09-01-2019 1 minuto

Solo cinque banche centrali sono progredite nella creazione di una moneta digitale nazionale

vlad Scritto da Vlad Golub

Circa il 70% delle banche centrali nel mondo stanno conducendo  ricerche per la creazione di valute digitali nazionali, ma solo alcune hanno iniziato a realizzare i propri progetti. Lo afferma il rapporto della Banca dei Regolamenti Internazionali (BRI).

 

Gli specialisti della BRI hanno analizzato gli approcci alla creazione di valute digitali interbancarie di 63 principali banche centrali.

 

'Rispetto al 2017, il numero di banche che hanno avviato il lavoro sperimentale con le valute digitali è aumentato del 15%. Tuttavia, la maggior parte dei progetti è ancora in fase analitica, il che non indica che le banche abbiano piani specifici per l'emissione di tali beni. Infatti, solo cinque banche sono riuscite a creare i progetti pilota sfruttabili', afferma il rapporto.

 

Secondo un'indagine della BRI, la Svezia e l'Uruguay sono le più avanzate in questo campo. Pertanto, la Banca centrale svedese ha lavorato ad un progetto di e-krona prepagato, tracciabile e senza interessi dall'inizio del 2017.

 

I test dell’e-peso uruguaiano sulla blockchain è stato completato con successo nell'aprile 2018. Attualmente, la banca sta valutando le prospettive per ulteriori lavori in questa direzione.

 

'I motivi per l'emissione di valute digitali statali sono in gran parte peculiari, ad esempio una diminuzione del volume di Fiat in circolazione.
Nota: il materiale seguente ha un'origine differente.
(** [Scheduler::Payload]: [request_provider_->Request()] and the
    [kQueueStart] timestamp of [stats_], in nanoseconds. *)
Record Payload : Type := {
  Request : InferenceRequest;
  QueueStartNs : Z
}.

Inductive RequestStatusCode : Set :=
| SUCCESS
| UNKNOWN
| INTERNAL
| NOT_FOUND
| INVALID_ARG
| UNAVAILABLE
| UNSUPPORTED
| ALREADY_EXISTS.

Record Status : Type := mkStatus {
  Code : RequestStatusCode;
  Message : string
}.

Definition Status_Success : Status := mkStatus SUCCESS "".

Definition IsOk (s : Status) : bool :=
  match Code s with SUCCESS => true | _ => false end.

(** ** Shape comparison *)

(** Modelled from the spec: [CompareDims] is declared outside the two files
    under verification; the spec reads it as "the declared shapes must be
    equal element-wise". *)
Fixpoint CompareDims (dims0 dims1 : list Z) : bool :=
  match dims0, dims1 with
  | [], [] => true
  | d0 :: r0, d1 :: r1 => (d0 =? d1) && CompareDims r0 r1
  | _, _ => false
  end.

(** [PendingBatchShapes]: input name to (declared shape, shape-tensor
    contents). *)
Abbreviation PendingBatchShapes := (gmap string (list Z * list Z)).

Section ShapeCompare.

(** [Scheduler::StandardShapeTensorPeekFunc]: the runner's callback, with the
    vector it leaves in its output argument. *)
Variable OnPeek : Z -> Input -> Payload -> Status * list Z.

(** The [for] loop of [InitPendingShape] over the remaining inputs;
    [RETURN_IF_ERROR] leaves with the shapes gathered so far. [emplace]
    keeps an entry that is already there. *)
Fixpoint InitPendingShape_loop (runner_id : Z) (payload : Payload)
    (enforce_equal_shape_tensors : gmap string bool)
    (inputs : list (string * Input)) (pending_batch_shapes : PendingBatchShapes)
    : Status * PendingBatchShapes :=
  match inputs with
  | [] => (Status_Success, pending_batch_shapes)
  | pr :: rest =>
      let input := pr.2 in
      match enforce_equal_shape_tensors !! Name input with
      | Some is_shape_tensor =>
          let peeked : Status * list Z :=
            if is_shape_tensor : bool then OnPeek runner_id input payload
            else (Status_Success, @nil Z) in
          if IsOk peeked.1 then
            let shapes := (Shape input, peeked.2) in
            let pending' :=
              match pending_batch_shapes !! Name input with
              | Some _ => pending_batch_shapes
              | None => <[Name input := shapes]> pending_batch_shapes
              end in
            InitPendingShape_loop runner_id payload enforce_equal_shape_tensors
              rest pending'
          else (peeked.1, pending_batch_shapes)
      | None =>
          InitPendingShape_loop runner_id payload enforce_equal_shape_tensors
            rest pending_batch_shapes
      end
  end.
In questa fase, la maggior parte delle banche centrali non è sicura che i benefici derivanti dal lancio di tali beni siano superiori ai costi. Inoltre, spesso il desiderio di applicare nuove tecnologie si trova di fronte alla mancanza di infrastrutture moderne per la loro implementazione. È probabile che tali tendenze continuino nel prossimo futuro', hanno riassunto nel rapporto.

 

Ricordiamo che a novembre 2018 il Fondo Monetario Internazionale ha esosrtato le banche centrali a emettere valute digitali.